The Lizard wants to be calm and happy. It does not want to be excited or scared. When I experience something out of the norm, something challenging, or something that could possibly be considered dangerous, The Lizard tells me to turn around and go home. It makes my breathing more difficult until I get away from all that excitement. It elevates my heart rate, shifts blood into my legs for a hasty retreat, and does this cool trick of slowing down time so that I can plot a course to get us out of harm’s way. So of the Lizard’s least favorite things: dark water where it cannot see the contents or the bottom, confined areas where escape is made more difficult, heights where a fall would be harmful, and any situation involving an animal or insect or something that might possible bite, claw, or sting us. In those situations, The Lizard really starts yelling.
My Lizard is very nervous and non-competitive. It gives me performance anxiety during training and during races. It tells me to slow down. It tells me that I shouldn’t be trying. It tells me to play it safe. Not to push myself. Not to take risks. Not to try to do anything other than sitting on the sofa and watch Netflix with a Mountain Dew in one hand and a slice of thick crust pizza in the other.
That’s my daily battle. And it probably sounds familiar to most people.
The point is: these feelings are natural. They are forged way down deep in our heads. The Lizard sits right in the middle of our brain. We’re wired to fight against being uncomfortable. And The Lizard wields a lot of power weapons that it uses to get its way. The most powerful of which include: panic, anxiety, and self-doubt.
When you feel anxiety starting to cloud your thoughts: that is The Lizard.
When you feel like quitting, even though you know you can do it: that is The Lizard.
And when you find yourself want to say, “I can’t!” even though you have barely tried: that is The Lizard.
Whenever you hear that ancient voice in your head, find a new focus. When running, I often go from light pole to light pole, telling myself: get to the next one. Then get to the next one. Over and over. Drowning out The Lizard.

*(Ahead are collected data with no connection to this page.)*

Lemma create_transfer_agree account b tx h idxs s s' idx tk : getTransactionHash tx = Ok h -> agree tx s s' ->
  create_transfer account b tx h idxs s idx tk = create_transfer account b tx h idxs s' idx tk.
Proof.
  intros Hh HA. unfold create_transfer. destruct (_ <=? _); [done|]. destruct (getOutputType tx idx) as [ty| | |]; cbn [mbind outcome_bind]; try done.
  destruct ty; try done; destruct (if _ =? _ then _ else _) as [gi| | |]; cbn [mbind outcome_bind]; try done.
  - destruct (getOutput_Key tx idx) as [ [out a]| | |] eqn:Eo; cbn [mbind outcome_bind]; try done.
    destruct (generate_key_image_helper _ _ _) as [r| | |]; cbn [mbind outcome_bind]; try done.
    destruct (out_param r) as [ [e ki]| | |]; cbn [mbind outcome_bind]; try done.
    destruct (massert _) as [ []| | |]; cbn [mbind outcome_bind]; try done. rewrite Hh. cbn [mbind outcome_bind]. destruct HA as [H1 H2].
    rewrite (decide_ext _ _ _ _ (H1 h Hh)). destruct (decide (h ∈ _)); [done|].
    assert (Hk : has_key tx (ko_key out)) by (left; eauto). by rewrite (decide_ext _ _ _ _ (H2 _ Hk)).
  - destruct (getOutput_Multisignature tx idx) as [ [out a]| | |] eqn:Eo; cbn [mbind outcome_bind]; try done.
    rewrite (check_keys_agree tx h s s'); [done..|]. intros k Hk. right. eauto.
Qed.
Lemma create_transfer_new account b tx h idxs s idx tk t tk' : create_transfer account b tx h idxs s idx tk = Ok (inr (t, tk')) ->
  forall k, k ∈ tk' -> k ∈ tk \/ has_key tx k.
Proof.
  unfold create_transfer. intros E k Hk. destruct (_ <=? _); [done|]. apply bind_Ok in E as (ty & _ & E).
  destruct ty; [injection E as _ <-; by left|apply bind_Ok in E as (gi & _ & E)..].
  - apply bind_Ok in E as ([out a] & Eo & E). apply bind_Ok in E as (r & _ & E). apply bind_Ok in E as ([e ki] & _ & E).
    apply bind_Ok in E as (_ & _ & E). apply bind_Ok in E as (h' & _ & E). destruct (decide _); [injection E as _ <-; by left|].
    destruct (decide _); [done|]. injection E as _ <-. apply elem_of_app in Hk as [Hk| ->%list_elem_of_singleton]; [by left|]. right. left. eauto.
  - apply bind_Ok in E as ([out a] & Eo & E). destruct (check_multisignature_keys _ _ _ _) as [tk2|] eqn:Ec; [|done]. injection E as _ <-.
    destruct (check_keys_new _ _ _ _ _ Ec k Hk); [by left|]. right. right. eauto.
Qed.

Lemma create_transfer_ends account b tx h idxs s idx tk tk' : create_transfer account b tx h idxs s idx tk <> Ok (inl (CreateDone tk')).
Proof.
  unfold create_transfer. intros E. destruct (_ <=? _); [done|]. apply bind_Ok in E as (ty & _ & E).
  destruct ty; [done|apply bind_Ok in E as (gi & _ & E)..].
  - apply bind_Ok in E as ([out a] & Eo & E). apply bind_Ok in E as (r & _ & E). apply bind_Ok in E as ([e ki] & _ & E).
    apply bind_Ok in E as (_ & _ & E). apply bind_Ok in E as (h' & _ & E). destruct (decide _); [done|]. by destruct (decide _).
  - apply bind_Ok in E as ([out a] & Eo & E). by destruct (check_multisignature_keys _ _ _ _).
Qed.

Lemma create_loop_agree account b tx h idxs s s' outputs tk : getTransactionHash tx = Ok h -> agree tx s s' ->
  create_loop account b tx h idxs s outputs tk = create_loop account b tx h idxs s' outputs tk.
Proof.
  intros Hh HA. revert tk. induction outputs as [|idx outputs IH]; intros tk; cbn; [done|]. rewrite (create_transfer_agree _ _ _ _ _ s s') by done.
  destruct (create_transfer _ _ _ _ _ _ _ _) as [ [|[t tk'] ]| | |]; try done. by rewrite IH.
Qed.
Lemma create_loop_new account b tx h idxs s outputs tk ts tk' : create_loop account b tx h idxs s outputs tk = (ts, Ok (CreateDone tk')) ->
  forall k, k ∈ tk' -> k ∈ tk \/ has_key tx k.
Proof.
  revert tk ts. induction outputs as [|idx outputs IH]; intros tk ts E k Hk; cbn in E; [injection E as _ <-; by left|].
  destruct (create_transfer _ _ _ _ _ _ _ _) as [ [e|[t tk1] ]| | |] eqn:E1; try done.
  { injection E as _ ->. by apply create_transfer_ends in E1. }
  destruct (create_loop _ _ _ _ _ _ outputs tk1) as [ts' e] eqn:E2. injection E as _ ->.
  destruct (IH _ _ E2 k Hk) as [H|H]; [by eapply create_transfer_new|by right].
Qed.

Lemma createTransfers_agree account b tx outputs idxs s s' ts r s1 : agree tx s s' -> createTransfers account b tx outputs idxs s = Ok (ts, r, s1) ->
  exists d, of_tx tx d /\ s1 = more_seen d s /\ createTransfers account b tx outputs idxs s' = Ok (ts, r, more_seen d s').
Proof.
  intros HA E. unfold createTransfers in *. destruct (getTransactionHash tx) as [h| | |] eqn:Eh; cbn [mbind outcome_bind] in *; try done.
  rewrite (create_loop_agree account b tx h idxs s s' outputs [] Eh HA) in E.
  destruct (create_loop _ _ _ _ _ _ _ _) as [ts' e] eqn:El.
  assert (H0 : forall (x : list TransactionOutputInformationIn) (y : outcome Z), Ok (x, y, s) = Ok (ts, r, s1) ->
    exists d, of_tx tx d /\ s1 = more_seen d s /\ Ok (x, y, s') = Ok (ts, r, more_seen d s')).
  { intros x y [= -> -> <-]. exists no_seen. rewrite !more_none. split; [apply of_tx_none|done]. }
  destruct e as [ [| |tk]| | |]; try (by apply H0). injection E as <- <- <-.
  exists {| transactions_hash_seen := {[h]}; public_keys_seen := list_to_set tk |}. split_and!; [|done..].
  split; cbn.
  - intros x ->%elem_of_singleton. done.
  - intros k Hk%elem_of_list_to_set. destruct (create_loop_new _ _ _ _ _ _ _ _ _ _ El k Hk) as [H%elem_of_nil|H]; done.
Qed.

Lemma create_all_agree c b tx l i s s' ec i' s1 : agree tx s s' -> create_all c b tx l i s = Ok (ec, i', s1) ->
  exists d, of_tx tx d /\ s1 = more_seen d s /\ create_all c b tx l i s' = Ok (ec, i', more_seen d s').
Proof.
  revert i s s'. induction l as [|[k outputs] l IH]; intros i s s' HA E; cbn [create_all] in E |- *.
  { injection E as <- <- <-. exists no_seen. rewrite !more_none. split; [apply of_tx_none|done]. }
  destruct (m_subscriptions c !! k) as [u|]; [|by apply IH]. apply bind_Ok in E as ([ [ts r] s2] & E1 & E).
  destruct (createTransfers_agree _ _ _ _ _ _ _ _ _ _ HA E1) as (d & Hd & -> & ->). cbn [mbind outcome_bind].
  destruct r as [e| | |]; try done; [destruct (e =? 0)|].
  - destruct (IH _ _ _ (agree_more tx d s s' HA) E) as (d' & Hd' & -> & ->). exists (more_seen d' d). rewrite !more_more.
    split; [by apply of_tx_more|done].
  - injection E as <- <- <-. by exists d.
  - injection E as <- <- <-. by exists d.
Qed.

Lemma preprocessOutputs_agree c b tx s s' ec i s1 : agree tx s s' ->
  preprocessOutputs underive_public_key node_indices c b tx s = Ok (ec, i, s1) ->
  exists d, of_tx tx d /\ s1 = more_seen d s /\ preprocessOutputs underive_public_key node_indices c b tx s' = Ok (ec, i, more_seen d s').
Proof.
  intros HA. assert (H0 : forall e j, Ok (e, j, s) = Ok (ec, i, s1) ->
    exists d, of_tx tx d /\ s1 = more_seen d s /\ Ok (e, j, s') = Ok (ec, i, more_seen d s')).
  { intros e j [= -> -> <-]. exists no_seen. rewrite !more_none. split; [apply of_tx_none|done]. }
  unfold preprocessOutputs. destruct (findMyOutputs _ _ _ _) as [m| | |]; cbn [mbind outcome_bind]; try done; [|apply H0].
  destruct (decide (m = ∅)); [apply H0|]. destruct (getTransactionHash tx) as [h| | |]; cbn [mbind outcome_bind]; try done.
  destruct (if bk_height b =? UNCONFIRMED then (0, []) else node_indices h) as [e idxs]. destruct (e =? 0); [|apply H0]. by apply create_all_agree.
Qed.
End Agree.

Notation Tx := (TransactionBlockInfo * TransactionPrefixImpl)%type.

(** Two transactions that share neither the hash nor an output key. *)
Definition apart (x y : Tx) : Prop :=
  (forall h, getTransactionHash x.2 = Ok h -> getTransactionHash y.2 <> Ok h) /\ (forall k, has_key x.2 k -> ~ has_key y.2 k).
Definition all_apart (items : list Tx) : Prop := NoDup items /\ forall x y, x ∈ items -> y ∈ items -> x <> y -> apart x y.

Lemma apart_agree (x y : Tx) d s : apart x y -> of_tx x.2 d -> agree y.2 s (more_seen d s).
Proof.
  intros [H1 H2] [H3 H4]. split; cbn; intros z Hz; rewrite elem_of_union; split; [by right| |by right|]; intros [H|H]; try done.
  - by destruct (H1 z (H3 z H)).
  - by destruct (H2 z (H4 z H)).
Qed.

Lemma all_apart_perm l l' : l ≡ₚ l' -> all_apart l -> all_apart l'.
Proof. intros HP [H1 H2]. split; [by rewrite <- HP|]. intros x y. rewrite <- HP. apply H2. Qed.

Lemma preprocess_step c b tx items s l s' :
  preprocess_all underive_public_key node_indices c ((b, tx) :: items) s = Ok (Some l, s') <->
  exists i s1 l', preprocessOutputs underive_public_key node_indices c b tx s = Ok (0, i, s1) /\
    preprocess_all underive_public_key node_indices c items s1 = Ok (Some l', s') /\ l = (b, tx, i) :: l'.
Proof.
  cbn [preprocess_all]. split.
  - intros E. destruct (preprocessOutputs _ _ _ _ _ _) as [ [ [ec i] s1]| | |]; try done. destruct (Z.eqb_spec ec 0) as [->|]; [|done].
    apply bind_Ok in E as ([r s2] & E1 & E). destruct r as [l'|]; [|done]. injection E as <- <-. by exists i, s1, l'.
  - intros (i & s1 & l' & -> & E & ->). cbn. by rewrite E.
Qed.

Lemma preprocess_perm c items items' : items ≡ₚ items' -> forall s l s', all_apart items ->
  preprocess_all underive_public_key node_indices c items s = Ok (Some l, s') ->
  exists l', preprocess_all underive_public_key node_indices c items' s = Ok (Some l', s') /\ l ≡ₚ l'.
Proof.
  induction 1 as [|[b tx] items items' HP IH|[b2 tx2] [b1 tx1] items|items items2 items' HP1 IH1 HP2 IH2]; intros s l s' HA E.
  - by exists l.
  - apply preprocess_step in E as (i & s1 & l1 & E1 & E2 & ->). destruct HA as [HN HA]. apply NoDup_cons in HN as [_ HN].
    destruct (IH s1 l1 s') as (l' & E' & HP'); [split; [done|]; intros x y Hx Hy; apply HA; by right|done|].
    exists ((b, tx, i) :: l'). split; [|by constructor]. apply preprocess_step. by exists i, s1, l'.
  - apply preprocess_step in E as (i1 & s1 & l1 & E1 & E2 & ->). apply preprocess_step in E2 as (i2 & s2 & l2 & E2 & E3 & ->).
    assert (Hap : apart (b1, tx1) (b2, tx2) /\ apart (b2, tx2) (b1, tx1)).
    { destruct HA as [HN HA]. apply NoDup_cons in HN as [Hn _]. rewrite not_elem_of_cons in Hn. destruct Hn as [Hn _].
      split; apply HA; try done; try (by left); try (right; by left). }
    assert (Hrefl : forall tx : TransactionPrefixImpl, agree tx s s) by by split.
    destruct (preprocessOutputs_agree c b1 tx1 s s 0 i1 s1 (Hrefl tx1) E1) as (d1 & Hd1 & -> & _).
    assert (Hb : agree tx2 (more_seen d1 s) s).
    { destruct (apart_agree (b1, tx1) (b2, tx2) d1 s) as [H1 H2]; [by apply Hap|done|]. split; intros z Hz; symmetry; [by apply H1|by apply H2]. }
    destruct (preprocessOutputs_agree c b2 tx2 _ _ 0 i2 s2 Hb E2) as (d2 & Hd2 & -> & E2').
    destruct (preprocessOutputs_agree c b1 tx1 s (more_seen d2 s) 0 i1 (more_seen d1 s)) as (d1' & Hd1' & E1s & E1'); [by apply (apart_agree (b2, tx2) (b1, tx1)); [apply Hap|]|done|].
    exists ((b2, tx2, i2) :: (b1, tx1, i1) :: l2). split; [|constructor]. apply preprocess_step. exists i2, (more_seen d2 s), ((b1, tx1, i1) :: l2).
    split_and!; [done| |done]. apply preprocess_step. eexists i1, _, l2. split_and!; [exact E1'| |done].
    rewrite <- E3. f_equal. by rewrite (more_comm d1' d2), <- E1s.
  - destruct (IH1 s l s' HA E) as (l1 & E1 & P1). destruct (IH2 s l1 s') as (l2 & E2 & P2); [by eapply all_apart_perm|done|].
    exists l2. split; [done|]. by rewrite P1.
Qed.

Whenever you want to quit, ask yourself: why? Are your legs working? Are your arms working? What’s NOT working right? Realize that The Lizard is trying to trick you. But when you try to find what’s wrong, you won’t find anything. Just lies from that sneaky Lizard.
And whenever anxiety creeps up into your throat, choking out your breath and kicking your heart into a higher gear, slow everything down and tell yourself a positive affirmation: It’s Okay. Be Cool. I’m Good. Whatever it takes to focus yourself, find a phrase and say it enough until it become true. Eventually, you’ll be okay. You’ll be cool. You’ll be good. You just have to regain control, from You Know Who.
None of this is easy the first time, or the tenth. Maybe you’ll have to cross swords with Your Lizard a hundred times before you win in your fight with it. But you can win. And it gets easier after the first time.
I still fight The Lizard. Sometimes it wins. But most of the time, it loses. And I hope yours starts losing to you more often, too.